(** The first request of an operation; [rc] is what libuv answers at once, [failed] the
    value delivered if it refuses. *)
Definition start {C} (rc : Z) (l : uv_loop) (c : uv_call) (failed : io_value) (ctx : C) : io (option C) :=
  emit (Submit l c);;
  if rc <? 0 then emit (PutClose failed);; mret None else emit Register;; mret (Some ctx).
(** The end of an operation with one request. *)
Definition deliver (v : io_value) : io () := emit Unregister;; emit (PutClose v).

(** ** Operations with one request *)

(** What their contexts hold besides the channel: how the callback turns the response into
    a value. *)
Definition on_fs_open (r : response) : io_value := SCALAR (to_int (result r)).
Definition on_fs_close (r : response) : io_value := SCALAR (to_int (result r)).
Definition on_fs_scalar (r : response) : io_value := SCALAR (to_int (result r)).
Definition on_fs_read (r : response) : io_value := VRead (result r) (if 0 <? result r then Some (into r) else None).
Definition on_fs_write (r : response) : io_value := SCALAR (result r).
Definition on_fs_unlink (r : response) : io_value := SCALAR (to_int (result r)).
Definition on_fs_rename (r : response) : io_value := SCALAR (to_int (result r)).
Definition on_fs_sendfile (r : response) : io_value := SCALAR (result r).
Definition on_fs_stat (r : response) : io_value := if result r =? 0 then VStat true (statbuf r) else VStat false 0.
Definition on_fs_lstat (r : response) : io_value := if result r =? 0 then VStat true (statbuf r) else VStat false 0.
Definition on_fs_fstat (r : response) : io_value := if result r =? 0 then VStat true (statbuf r) else VStat false 0.
Definition on_fs_readdir (r : response) : io_value := if result r <? 0 then VReaddir false [] else VReaddir true (dirents r).
Definition on_fs_mkdtemp (r : response) : io_value :=
  match req_path r with Some p => if result r =? 0 then VPath true (Some p) else VPath false None | None => VPath false None end.
Definition on_fs_mkstemp (r : response) : io_value :=
  if 0 <=? result r then VMkstemp true (to_int (result r)) (req_path r) else VMkstemp false (-1) None.
Definition on_fs_path (r : response) : io_value :=
  match ptr r with Some p => if result r =? 0 then VPath true (Some p) else VPath false None | None => VPath false None end.
Definition on_fs_statfs (r : response) : io_value :=
  match ptr r with Some _ => if result r =? 0 then VStatfs true (statbuf r) else VStatfs false 0 | None => VStatfs false 0 end.
Definition on_ws_open (r : response) : io_value := if result r <? 0 then VWsOpen false None else VWsOpen true (Some (to_int (result r))).
Definition on_ws_write (r : response) : io_value := SCALAR (result r).
Definition on_random (r : response) : io_value :=
  if result r =? 0 then VRandom true (Some (code <$> into r)) else VRandom false None.

Definition one_shot (rc : Z) (l : uv_loop) (c : uv_call) (failed : io_value) (cb : response → io_value) : io (option (response → io_value)) :=
  start rc l c failed cb.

:: Activity ::
The answer should be all lines from the entries above that hold the word "request".

:: Exercise response ::
(** The first request of an operation; [rc] is what libuv answers at once, [failed] the
(** The end of an operation with one request. *)
(** ** Operations with one request *)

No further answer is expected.